Go through the data line by line and count the lines that hold "Require". Reply with the total only.
** Data provided follows **
(** * laravel-micro.js: the service container and the pipeline kernel

    A shallow embedding of [src/Container.js] (class [Container]) and of the
    pipeline executor described by the specification, followed by the
    properties established about them.

    Conventions of the embedding.
    - JavaScript values are the first-order type [value]; heap objects and
      functions are named by a reference, so that reference equality is
      equality of [value]s.  Exception objects are compared by their name
      and arguments.
    - The container is one mutable object: its fields ([_bindings],
      [_resolved], ...) and the part of the JavaScript world it touches
      (function table, allocator, properties of the objects it shares with,
      trace of the calls made to user code) form the record [State], threaded
      by the state-and-exception monad [M].
    - [_resolve] and [_prepareForInjection] are mutually recursive through
      user-supplied bindings; [_resolve] takes a fuel argument, one unit per
      nested call, and [resolve_terminates] shows that fuel for every binding
      plus two always suffices.
    - User code is taken as follows: a function of the host program
      (binding, constructor, [handle] method) gets [this], its arguments and
      the allocator, and completes normally or abruptly, without calling
      back into the container; [register()] of a provider makes a sequence
      of [bind] calls; [load()] of a provider is recorded in the trace.
    - Aliases are assumed not to collide with the properties every plain
      object inherits ([constructor], [toString], ...), source texts are
      ASCII, and [console.debug] is left out of [log]. *)

From Stdlib Require Import ZArith Ascii String.
From stdpp Require Import gmap strings list fin_maps pretty.

Module Container.

(** ** Values *)

Inductive value :=
| VUndefined
| VNull
| VBool (b : bool)
| VNum (n : Z)
| VStr (s : string)
| VObj (ref : nat)                          (* a heap object, by identity *)
| VFun (fid : nat)                          (* a function or class, by identity *)
| VError (name : string) (args : list string). (* an Error/Exception object *)

Global Instance value_eq_dec : EqDecision value.
Proof. solve_decision. Defined.

(** How a call into user code finishes. *)
Inductive Completion := Normal (v : value) | Abrupt (e : value).

(** A function of the host program: its [name] property, the [name] of its
    [prototype] (empty when it has no prototype, or none with a truthy
    [name]), the [name] of its [constructor] ([Function] for an ordinary
    function or a class, [AsyncFunction], [GeneratorFunction], ...), its
    source text (what [toString()] yields) and its behaviour.  The body
    receives [this], the arguments and the first free heap reference; it
    answers with its completion and the number of objects it allocated.
    [new] on a function that is no constructor (an arrow, async or
    generator function) and a plain call of a class written with the class
    syntax complete abruptly with a TypeError: the body says so. *)
Record Callable := {
  fn_name : string;
  fn_prototype_name : string;
  fn_constructor_name : string;
  fn_source : string;
  fn_body : value -> list value -> nat -> Completion * nat
}.

(** A service provider instance: [register()] performs a sequence of
    [bind] calls on the container, [load()] is opaque and only recorded. *)
Record ServiceProvider := {
  sp_name : string;
  sp_isDeferred : bool;
  sp_provides : list string;
  sp_register : list (string * value * bool)
}.

(** The installed error handler instance and its [handle] property. *)
Record ErrorHandler := { eh_ref : nat; eh_handle : value }.

(** A property of an object the container shares with: either the lazy
    accessor made by [_makeSharableAlias], or something else. *)
Inductive Slot := Accessor (alias : string) | Plain (v : value).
** End of Data provided **
> _Completed task_
2